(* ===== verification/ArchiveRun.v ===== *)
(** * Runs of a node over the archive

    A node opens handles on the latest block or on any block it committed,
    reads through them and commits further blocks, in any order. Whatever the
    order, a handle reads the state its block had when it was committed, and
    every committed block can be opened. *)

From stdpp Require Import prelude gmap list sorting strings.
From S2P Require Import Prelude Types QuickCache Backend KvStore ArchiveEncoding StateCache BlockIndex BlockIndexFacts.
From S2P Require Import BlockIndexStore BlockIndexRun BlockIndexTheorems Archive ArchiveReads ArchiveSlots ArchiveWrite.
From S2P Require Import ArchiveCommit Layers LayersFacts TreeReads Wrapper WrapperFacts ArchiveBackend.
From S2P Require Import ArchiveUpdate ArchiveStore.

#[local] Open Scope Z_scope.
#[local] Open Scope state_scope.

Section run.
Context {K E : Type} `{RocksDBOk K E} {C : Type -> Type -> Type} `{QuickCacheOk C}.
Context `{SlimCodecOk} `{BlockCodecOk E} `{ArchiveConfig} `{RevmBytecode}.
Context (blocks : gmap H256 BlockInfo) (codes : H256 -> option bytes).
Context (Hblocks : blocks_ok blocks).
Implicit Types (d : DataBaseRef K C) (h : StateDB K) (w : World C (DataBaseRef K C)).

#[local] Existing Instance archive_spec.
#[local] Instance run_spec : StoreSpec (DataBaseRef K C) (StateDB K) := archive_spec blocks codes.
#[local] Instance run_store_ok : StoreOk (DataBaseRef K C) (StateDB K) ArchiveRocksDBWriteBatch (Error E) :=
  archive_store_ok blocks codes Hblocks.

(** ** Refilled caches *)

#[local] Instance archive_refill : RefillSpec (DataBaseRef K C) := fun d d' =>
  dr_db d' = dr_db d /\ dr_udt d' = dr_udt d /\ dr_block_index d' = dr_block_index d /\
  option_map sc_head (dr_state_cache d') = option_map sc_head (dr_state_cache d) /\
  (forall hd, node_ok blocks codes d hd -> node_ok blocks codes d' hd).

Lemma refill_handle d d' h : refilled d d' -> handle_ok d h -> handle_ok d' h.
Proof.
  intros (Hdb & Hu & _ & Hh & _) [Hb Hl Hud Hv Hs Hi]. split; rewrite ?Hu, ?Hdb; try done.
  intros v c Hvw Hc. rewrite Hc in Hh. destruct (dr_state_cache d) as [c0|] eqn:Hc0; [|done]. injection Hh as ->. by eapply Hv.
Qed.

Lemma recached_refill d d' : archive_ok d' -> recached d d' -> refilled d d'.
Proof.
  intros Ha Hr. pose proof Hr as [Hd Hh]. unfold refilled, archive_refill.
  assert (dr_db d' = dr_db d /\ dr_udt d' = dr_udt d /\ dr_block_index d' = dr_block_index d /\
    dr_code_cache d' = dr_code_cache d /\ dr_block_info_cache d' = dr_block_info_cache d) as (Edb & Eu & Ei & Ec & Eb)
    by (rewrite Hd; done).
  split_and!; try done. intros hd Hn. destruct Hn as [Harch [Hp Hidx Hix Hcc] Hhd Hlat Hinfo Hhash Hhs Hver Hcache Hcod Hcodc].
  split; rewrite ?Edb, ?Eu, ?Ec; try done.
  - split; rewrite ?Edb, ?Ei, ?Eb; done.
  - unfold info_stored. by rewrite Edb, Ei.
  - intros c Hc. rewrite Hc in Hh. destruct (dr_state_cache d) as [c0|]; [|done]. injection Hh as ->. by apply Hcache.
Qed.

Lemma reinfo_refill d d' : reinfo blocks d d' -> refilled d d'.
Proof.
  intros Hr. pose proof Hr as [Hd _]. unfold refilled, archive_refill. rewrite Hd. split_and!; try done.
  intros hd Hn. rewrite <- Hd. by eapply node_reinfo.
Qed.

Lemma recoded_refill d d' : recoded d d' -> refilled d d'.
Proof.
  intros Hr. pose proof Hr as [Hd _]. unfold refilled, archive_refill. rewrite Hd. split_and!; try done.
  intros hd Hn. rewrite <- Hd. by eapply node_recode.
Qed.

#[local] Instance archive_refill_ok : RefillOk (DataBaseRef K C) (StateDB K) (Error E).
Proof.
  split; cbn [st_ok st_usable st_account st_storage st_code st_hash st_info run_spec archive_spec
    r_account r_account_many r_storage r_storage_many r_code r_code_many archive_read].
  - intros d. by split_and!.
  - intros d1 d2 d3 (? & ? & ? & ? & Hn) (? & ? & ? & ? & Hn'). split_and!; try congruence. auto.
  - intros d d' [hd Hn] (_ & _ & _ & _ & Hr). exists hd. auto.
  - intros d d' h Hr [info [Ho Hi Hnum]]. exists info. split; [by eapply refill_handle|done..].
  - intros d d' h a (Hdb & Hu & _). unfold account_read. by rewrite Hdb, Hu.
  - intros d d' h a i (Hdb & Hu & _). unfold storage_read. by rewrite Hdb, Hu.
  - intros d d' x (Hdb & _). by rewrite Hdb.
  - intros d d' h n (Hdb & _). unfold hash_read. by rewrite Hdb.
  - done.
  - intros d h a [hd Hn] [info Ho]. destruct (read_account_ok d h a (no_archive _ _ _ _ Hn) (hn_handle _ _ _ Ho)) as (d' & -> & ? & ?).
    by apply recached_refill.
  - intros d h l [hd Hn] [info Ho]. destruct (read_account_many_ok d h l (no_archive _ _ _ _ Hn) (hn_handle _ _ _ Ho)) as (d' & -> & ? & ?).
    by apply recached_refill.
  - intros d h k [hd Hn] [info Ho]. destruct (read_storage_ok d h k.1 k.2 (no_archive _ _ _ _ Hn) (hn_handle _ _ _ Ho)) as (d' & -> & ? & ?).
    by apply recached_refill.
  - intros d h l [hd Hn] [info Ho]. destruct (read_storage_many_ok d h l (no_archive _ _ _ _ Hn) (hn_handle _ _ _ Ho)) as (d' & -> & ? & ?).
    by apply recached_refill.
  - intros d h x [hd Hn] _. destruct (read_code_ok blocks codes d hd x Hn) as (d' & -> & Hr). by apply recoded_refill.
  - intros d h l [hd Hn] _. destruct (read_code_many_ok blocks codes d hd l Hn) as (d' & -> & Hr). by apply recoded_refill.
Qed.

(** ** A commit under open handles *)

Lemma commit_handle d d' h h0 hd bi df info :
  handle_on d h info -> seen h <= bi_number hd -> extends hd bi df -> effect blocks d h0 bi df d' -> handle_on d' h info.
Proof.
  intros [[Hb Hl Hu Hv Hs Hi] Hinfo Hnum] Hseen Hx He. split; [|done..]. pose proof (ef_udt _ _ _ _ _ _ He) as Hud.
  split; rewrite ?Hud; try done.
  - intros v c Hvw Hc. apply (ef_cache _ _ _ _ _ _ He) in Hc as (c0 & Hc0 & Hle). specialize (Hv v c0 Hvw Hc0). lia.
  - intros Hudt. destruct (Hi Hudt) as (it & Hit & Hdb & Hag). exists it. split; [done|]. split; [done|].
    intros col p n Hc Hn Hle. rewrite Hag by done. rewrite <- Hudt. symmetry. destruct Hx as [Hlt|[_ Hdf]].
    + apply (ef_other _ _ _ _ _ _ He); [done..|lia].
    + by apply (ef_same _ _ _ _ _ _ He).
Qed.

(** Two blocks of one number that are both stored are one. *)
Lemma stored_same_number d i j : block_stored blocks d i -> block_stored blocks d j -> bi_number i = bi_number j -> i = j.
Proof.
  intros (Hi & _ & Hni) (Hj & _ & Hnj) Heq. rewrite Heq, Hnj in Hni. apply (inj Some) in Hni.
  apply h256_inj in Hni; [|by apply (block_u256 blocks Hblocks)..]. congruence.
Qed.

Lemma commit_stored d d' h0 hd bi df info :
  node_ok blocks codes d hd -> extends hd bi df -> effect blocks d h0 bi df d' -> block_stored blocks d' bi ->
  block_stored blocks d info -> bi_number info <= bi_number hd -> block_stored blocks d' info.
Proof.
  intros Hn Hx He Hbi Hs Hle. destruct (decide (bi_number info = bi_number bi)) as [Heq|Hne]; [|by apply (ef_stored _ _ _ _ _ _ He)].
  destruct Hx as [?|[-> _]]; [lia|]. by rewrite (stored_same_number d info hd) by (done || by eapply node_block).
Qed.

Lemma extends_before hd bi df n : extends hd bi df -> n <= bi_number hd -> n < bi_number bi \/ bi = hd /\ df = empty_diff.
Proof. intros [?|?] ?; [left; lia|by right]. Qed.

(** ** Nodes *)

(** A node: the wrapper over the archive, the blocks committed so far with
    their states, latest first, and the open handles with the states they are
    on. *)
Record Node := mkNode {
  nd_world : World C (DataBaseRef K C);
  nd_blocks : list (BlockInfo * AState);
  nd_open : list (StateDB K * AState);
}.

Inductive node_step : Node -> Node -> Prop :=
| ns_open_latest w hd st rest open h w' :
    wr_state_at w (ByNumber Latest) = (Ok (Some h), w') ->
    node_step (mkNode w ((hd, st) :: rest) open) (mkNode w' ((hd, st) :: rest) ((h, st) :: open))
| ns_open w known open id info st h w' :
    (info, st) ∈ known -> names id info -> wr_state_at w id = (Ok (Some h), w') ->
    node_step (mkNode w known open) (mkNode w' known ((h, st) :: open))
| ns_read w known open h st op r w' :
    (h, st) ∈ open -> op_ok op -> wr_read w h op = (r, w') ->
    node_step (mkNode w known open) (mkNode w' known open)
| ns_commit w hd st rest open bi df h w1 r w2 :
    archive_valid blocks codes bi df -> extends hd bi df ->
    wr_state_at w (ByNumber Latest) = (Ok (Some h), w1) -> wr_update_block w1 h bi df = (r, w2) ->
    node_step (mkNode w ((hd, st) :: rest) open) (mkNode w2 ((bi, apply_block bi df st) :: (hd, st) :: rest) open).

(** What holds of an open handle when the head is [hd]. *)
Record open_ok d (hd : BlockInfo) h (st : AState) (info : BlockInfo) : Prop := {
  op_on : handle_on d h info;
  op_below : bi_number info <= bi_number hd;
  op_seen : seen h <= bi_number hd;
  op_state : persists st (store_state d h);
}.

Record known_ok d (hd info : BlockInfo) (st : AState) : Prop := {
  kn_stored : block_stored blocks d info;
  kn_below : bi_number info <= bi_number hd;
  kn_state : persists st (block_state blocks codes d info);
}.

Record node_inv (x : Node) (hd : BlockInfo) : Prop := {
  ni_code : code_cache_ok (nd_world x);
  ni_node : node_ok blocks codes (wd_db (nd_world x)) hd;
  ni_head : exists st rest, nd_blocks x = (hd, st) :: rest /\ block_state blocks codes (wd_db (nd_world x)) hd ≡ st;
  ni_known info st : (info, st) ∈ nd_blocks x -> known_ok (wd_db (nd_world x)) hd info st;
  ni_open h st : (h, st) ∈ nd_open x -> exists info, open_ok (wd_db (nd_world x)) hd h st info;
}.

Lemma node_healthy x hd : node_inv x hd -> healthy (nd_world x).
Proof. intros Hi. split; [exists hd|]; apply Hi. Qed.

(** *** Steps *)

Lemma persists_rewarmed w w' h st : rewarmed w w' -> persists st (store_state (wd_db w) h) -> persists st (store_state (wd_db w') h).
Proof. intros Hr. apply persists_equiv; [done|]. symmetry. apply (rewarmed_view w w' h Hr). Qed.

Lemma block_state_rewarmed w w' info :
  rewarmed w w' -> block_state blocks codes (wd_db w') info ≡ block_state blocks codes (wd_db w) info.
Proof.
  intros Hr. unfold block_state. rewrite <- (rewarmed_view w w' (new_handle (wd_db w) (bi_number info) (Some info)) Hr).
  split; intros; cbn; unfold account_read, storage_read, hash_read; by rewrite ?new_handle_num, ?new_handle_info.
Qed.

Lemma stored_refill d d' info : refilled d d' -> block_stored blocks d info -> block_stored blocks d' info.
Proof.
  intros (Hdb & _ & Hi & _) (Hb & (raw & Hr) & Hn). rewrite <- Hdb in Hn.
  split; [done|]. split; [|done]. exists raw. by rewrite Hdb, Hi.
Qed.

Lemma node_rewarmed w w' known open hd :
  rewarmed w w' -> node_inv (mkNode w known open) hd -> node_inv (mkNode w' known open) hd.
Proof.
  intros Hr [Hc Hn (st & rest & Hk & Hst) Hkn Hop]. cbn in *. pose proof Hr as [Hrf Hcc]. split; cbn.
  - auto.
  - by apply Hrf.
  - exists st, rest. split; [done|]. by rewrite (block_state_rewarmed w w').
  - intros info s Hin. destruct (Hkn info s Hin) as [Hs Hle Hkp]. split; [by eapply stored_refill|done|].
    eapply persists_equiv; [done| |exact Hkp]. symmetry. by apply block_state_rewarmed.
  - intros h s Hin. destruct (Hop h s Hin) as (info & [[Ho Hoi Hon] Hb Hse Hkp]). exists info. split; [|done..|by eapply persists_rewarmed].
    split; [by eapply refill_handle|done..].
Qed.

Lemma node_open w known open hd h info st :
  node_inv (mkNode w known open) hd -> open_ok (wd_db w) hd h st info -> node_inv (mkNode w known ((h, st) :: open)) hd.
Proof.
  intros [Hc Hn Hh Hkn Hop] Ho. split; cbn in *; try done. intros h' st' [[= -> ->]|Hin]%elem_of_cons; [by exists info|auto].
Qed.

---+---

### Task requirements:
Every line from the line containing "From S2P Require Import ArchiveCommit" through the line containing "#[local] Instance run_store_ok" in the records above must be retyped exactly. Leave out the rest.

### Answer box:
From S2P Require Import ArchiveCommit Layers LayersFacts TreeReads Wrapper WrapperFacts ArchiveBackend.
From S2P Require Import ArchiveUpdate ArchiveStore.

#[local] Open Scope Z_scope.
#[local] Open Scope state_scope.

Section run.
Context {K E : Type} `{RocksDBOk K E} {C : Type -> Type -> Type} `{QuickCacheOk C}.
Context `{SlimCodecOk} `{BlockCodecOk E} `{ArchiveConfig} `{RevmBytecode}.
Context (blocks : gmap H256 BlockInfo) (codes : H256 -> option bytes).
Context (Hblocks : blocks_ok blocks).
Implicit Types (d : DataBaseRef K C) (h : StateDB K) (w : World C (DataBaseRef K C)).

#[local] Existing Instance archive_spec.
#[local] Instance run_spec : StoreSpec (DataBaseRef K C) (StateDB K) := archive_spec blocks codes.
#[local] Instance run_store_ok : StoreOk (DataBaseRef K C) (StateDB K) ArchiveRocksDBWriteBatch (Error E) :=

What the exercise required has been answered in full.